● Work task: Please repeat the lines below, exactly and only, from the one that holds "Definition notifyApproval (employeeId" through the one that holds "#[export] Instance default_config_valid".

● Data for this exercise:
****

(* ===== verification/HcmService.v ===== *)
(** * HcmService: [src/modules/hcm/hcm.service.js]

    Every call to HCM goes through [_callWithResilience]: the retry loop around
    the circuit breaker around the HTTP request. *)

From S2P Require Import Prelude Num Domain Store Entities World Breaker Retry HcmApi.

Section service.
Context {Tbl : Type -> Type} `{Env} `{Config}.
Abbreviation M A := (M (World Tbl) exn A).

(** [this.circuitBreaker.call(config)]; the breaker of the service has no
    fallback. *)
Definition breaker_call (config : HttpRequest) : M HcmData :=
  call w_breaker set_breaker date_now sleep None (http_request config).

Definition hcm_retry_options : retry_options := {|
  maxAttempts := HCM_RETRY_MAX_ATTEMPTS;
  baseDelayMs := HCM_RETRY_BASE_DELAY_MS;
  maxDelayMs := 10000;
  jitter := true;
|}.

(** [_callWithResilience(callFn, logContext)]; [null] is [HNull].  Reading
    [error.code] of a thrown [undefined] throws in its turn. *)
Definition callWithResilience (callFn : M HcmData) : M HcmData :=
  try_catch (withRetry random sleep hcm_retry_options (fun _ => callFn))
    (fun error =>
       match error with
       | ThrownUndefined => throw (JsError "Cannot read properties of undefined (reading 'code')")
       | _ => mret HNull
       end).

Definition hcm_getBalance (employeeId locationId leaveType : string) : M HcmData :=
  callWithResilience (breaker_call (GetBalance employeeId locationId leaveType)).

Definition validateRequest (employeeId locationId leaveType : string) (daysRequested : num) :
    M HcmData :=
  callWithResilience (breaker_call (PostValidate employeeId locationId leaveType daysRequested)).

Definition notifyApproval (employeeId locationId leaveType : string) (daysRequested : num)
    (requestId : string) : M HcmData :=
  callWithResilience
    (breaker_call (PutBalance employeeId locationId leaveType daysRequested APPROVE requestId)).

Definition notifyRejection (employeeId locationId leaveType : string) (daysRequested : num)
    (requestId : string) : M HcmData :=
  callWithResilience
    (breaker_call (PutBalance employeeId locationId leaveType daysRequested REJECT requestId)).

Definition getBatchBalances (locationId : option string) : M HcmData :=
  callWithResilience (breaker_call (GetBatchSync locationId)).

Definition getCircuitStatus : M (string * CircuitState.t * Z * option Z) :=
  gets (fun w => getStatus (w_breaker w)).
End service.

(** ** What the other services may rely on

    [HcmService] implements [HcmApi]: every call returns, with data or [null],
    and touches nothing but the clock and the breaker. *)
#[export] Instance HcmService_api {Tbl} `{Env} `{Config} : HcmApi Tbl := {|
  api_validateRequest := validateRequest;
  api_notifyApproval := notifyApproval;
  api_getBatchBalances := getBatchBalances;
|}.

(** The configuration allows at least one attempt. *)
Class ValidConfig `{Config} : Prop := valid_attempts : (1 <= HCM_RETRY_MAX_ATTEMPTS)%Z.
#[export] Instance default_config_valid : @ValidConfig default_config.
Proof. done. Qed.

Section facts.
Context {Tbl : Type -> Type} `{Env} `{Config} `{!ValidConfig}.
Implicit Types (w : World Tbl) (config : HttpRequest).

Lemma date_now_quiet : stays quiet (date_now (Tbl := Tbl)).
Proof. intros w. apply later_quiet, pass_later. Qed.
Lemma sleep_quiet ms : stays quiet (sleep (Tbl := Tbl) ms).
Proof. intros w. apply later_quiet, pass_later. Qed.
Lemma tick_later w : later w (set_clock (w_now w) (S (w_tick w)) w).
Proof. do 2 eexists. split; [done|lia]. Qed.
Lemma random_quiet : stays quiet (random (Tbl := Tbl)).
Proof. intros w. apply later_quiet, tick_later. Qed.
Lemma http_quiet config : stays quiet (http_request (Tbl := Tbl) config).
Proof.
  intros w. unfold http_request. destruct (env_http _ _) as [d r]. apply later_quiet, tick_later.
Qed.
Lemma update_breaker_quiet f :
  stays quiet (update_breaker (St := World Tbl) w_breaker set_breaker f).
Proof. intros w. exists (w_now w), (w_tick w), (f (w_breaker w)). split; [by destruct w|lia]. Qed.
#[local] Hint Resolve date_now_quiet sleep_quiet random_quiet http_quiet update_breaker_quiet : effects.

Lemma breaker_call_quiet config : stays quiet (breaker_call (Tbl := Tbl) config).
Proof. unfold breaker_call, call, remaining_cooldown, guarded, withTimeout. stays_steps. Qed.
#[local] Hint Resolve breaker_call_quiet : effects.

Lemma backoff_quiet k : stays quiet (backoff (St := World Tbl) random sleep hcm_retry_options k).
Proof. unfold backoff. cbn [jitter hcm_retry_options]. stays_steps. Qed.
#[local] Hint Resolve backoff_quiet : effects.

Lemma withRetry_quiet (fn : Z -> M (World Tbl) exn HcmData) :
  (forall k, stays quiet (fn k)) -> stays quiet (withRetry random sleep hcm_retry_options fn).
Proof.
  intros Hfn. unfold withRetry. generalize (Z.to_nat (maxAttempts hcm_retry_options)) as left, 1%Z,
    ThrownUndefined. induction left as [|left IH]; intros k e; cbn [retry_loop]; stays_steps; auto.
Qed.

(** The breaker throws its own errors and those of the HTTP client, which are
    error objects. *)
Lemma breaker_call_throws config w w' e :
  breaker_call config w = (w', inl e) -> exists o, e = ErrorObject o.
Proof.
  assert (Hg : forall v v' : World Tbl, guarded w_breaker set_breaker date_now sleep (http_request config) v
    = (v', inl e) -> exists o, e = ErrorObject o).
  { intros v v'. unfold guarded, try_catch, withTimeout, mbind, M_bind, gets, http_request.
    destruct (env_http _ _) as [d [o|a]]; cbn; destruct (_ <? _)%Z; cbn;
      try (destruct (opens _); cbn); intros [=]; subst; by eexists. }
  unfold breaker_call, call, mbind at 1, M_bind at 1, gets.
  destruct (decide _); [|by apply Hg]. intros Hc. apply bind_inv_err in Hc as [Hc|(w1 & ms & _ & Hc)].
  - unfold remaining_cooldown, mbind, M_bind in Hc. cbn in Hc. by repeat case_match.
  - destruct (_ <? _)%Z; [injection Hc as _ <-; by eexists|].
    apply bind_inv_err in Hc as [Hc|(w2 & [] & _ & Hc)]; [done|]. by apply Hg in Hc.
Qed.

(** A result of the breaker is an answer of HCM. *)
Lemma breaker_call_result config w w' d :
  breaker_call config w = (w', inr d) -> exists n, (env_http n config).2 = inr d.
Proof.
  assert (Hg : forall v v' : World Tbl, guarded w_breaker set_breaker date_now sleep
    (http_request config) v = (v', inr d) -> exists n, (env_http n config).2 = inr d).
  { intros v v'. unfold guarded, try_catch, withTimeout, mbind, M_bind, gets, http_request.
    destruct (env_http (w_tick v) config) as [ms [o|a]] eqn:He; cbn; destruct (_ <? _)%Z; cbn;
      try (destruct (opens _); cbn); intros [=]; subst. exists (w_tick v). by rewrite He. }
  unfold breaker_call, call, mbind at 1, M_bind at 1, gets.
  destruct (decide _); [|by apply Hg]. intros Hc. apply bind_inv_ok in Hc as (w1 & ms & _ & Hc).
  destruct (_ <? _)%Z; [done|]. apply bind_inv_ok in Hc as (w2 & [] & _ & Hc). by apply Hg in Hc.
Qed.

Lemma callWithResilience_cases config w :
  exists w' d, callWithResilience (breaker_call config) w = (w', inr d) /\ quiet w w' /\
    (d = HNull \/ exists n, (env_http n config).2 = inr d).
Proof.
  unfold callWithResilience, try_catch.
  pose proof (withRetry_quiet (fun _ => breaker_call config) (fun _ => breaker_call_quiet config) w) as Hq.
  destruct (withRetry _ _ _ _ w) as [w' r] eqn:Hr; cbn in Hq.
  apply withRetry_tries in Hr as (n & _ & Ht).
  - destruct r as [e|d].
    + assert (exists o, e = ErrorObject o) as [o ->]; [|exists w', HNull; by auto].
      eapply (tries_error _ _ _ _ (fun e => exists o, e = ErrorObject o)); [|done].
      intros k v v' x. apply breaker_call_throws.
    + exists w', d. split_and!; [done..|]. right.
      eapply (tries_result _ _ _ _ (fun d => exists n, (env_http n config).2 = inr d)); [|done].
      intros k v v' x. apply breaker_call_result.
  - intros k v. by eexists.
  - intros k v v' x Hx. apply breaker_call_throws in Hx as [o ->]. done.
  - exact valid_attempts.
Qed.

Lemma callWithResilience_returns config :
  returns_quietly (callWithResilience (Tbl := Tbl) (breaker_call config)).
Proof. intros w. destruct (callWithResilience_cases config w) as (w' & d & ? & ? & _). by exists w', d. Qed.

#[export] Instance HcmService_laws : HcmApiLaws Tbl.
Proof. split; intros; apply callWithResilience_returns. Qed.

(** C34. HCM cannot make a caller fail: each of the five operations returns,
    whatever HCM, the network, the clock and the breaker do; the data is an
    answer HCM gave to that very request, or [null]; and nothing but the clock
    and the breaker has changed. *)
Theorem hcm_calls_return (e l y i : string) (d : num) (loc : option string) w :
  Forall (fun '(m, config) =>
      exists w' data, m w = (w', inr data) /\ quiet w w' /\
        (data = HNull \/ exists n, (env_http n config).2 = inr data))
    [(hcm_getBalance e l y, GetBalance e l y);
     (validateRequest e l y d, PostValidate e l y d);
     (notifyApproval e l y d i, PutBalance e l y d APPROVE i);
     (notifyRejection e l y d i, PutBalance e l y d REJECT i);
     (getBatchBalances loc, GetBatchSync loc)].
Proof. repeat constructor; apply callWithResilience_cases. Qed.
End facts.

****

● Task response:
Definition notifyApproval (employeeId locationId leaveType : string) (daysRequested : num)
    (requestId : string) : M HcmData :=
  callWithResilience
    (breaker_call (PutBalance employeeId locationId leaveType daysRequested APPROVE requestId)).

Definition notifyRejection (employeeId locationId leaveType : string) (daysRequested : num)
    (requestId : string) : M HcmData :=
  callWithResilience
    (breaker_call (PutBalance employeeId locationId leaveType daysRequested REJECT requestId)).

Definition getBatchBalances (locationId : option string) : M HcmData :=
  callWithResilience (breaker_call (GetBatchSync locationId)).

Definition getCircuitStatus : M (string * CircuitState.t * Z * option Z) :=
  gets (fun w => getStatus (w_breaker w)).
End service.

(** ** What the other services may rely on

    [HcmService] implements [HcmApi]: every call returns, with data or [null],
    and touches nothing but the clock and the breaker. *)
#[export] Instance HcmService_api {Tbl} `{Env} `{Config} : HcmApi Tbl := {|
  api_validateRequest := validateRequest;
  api_notifyApproval := notifyApproval;
  api_getBatchBalances := getBatchBalances;
|}.

(** The configuration allows at least one attempt. *)
Class ValidConfig `{Config} : Prop := valid_attempts : (1 <= HCM_RETRY_MAX_ATTEMPTS)%Z.
#[export] Instance default_config_valid : @ValidConfig default_config.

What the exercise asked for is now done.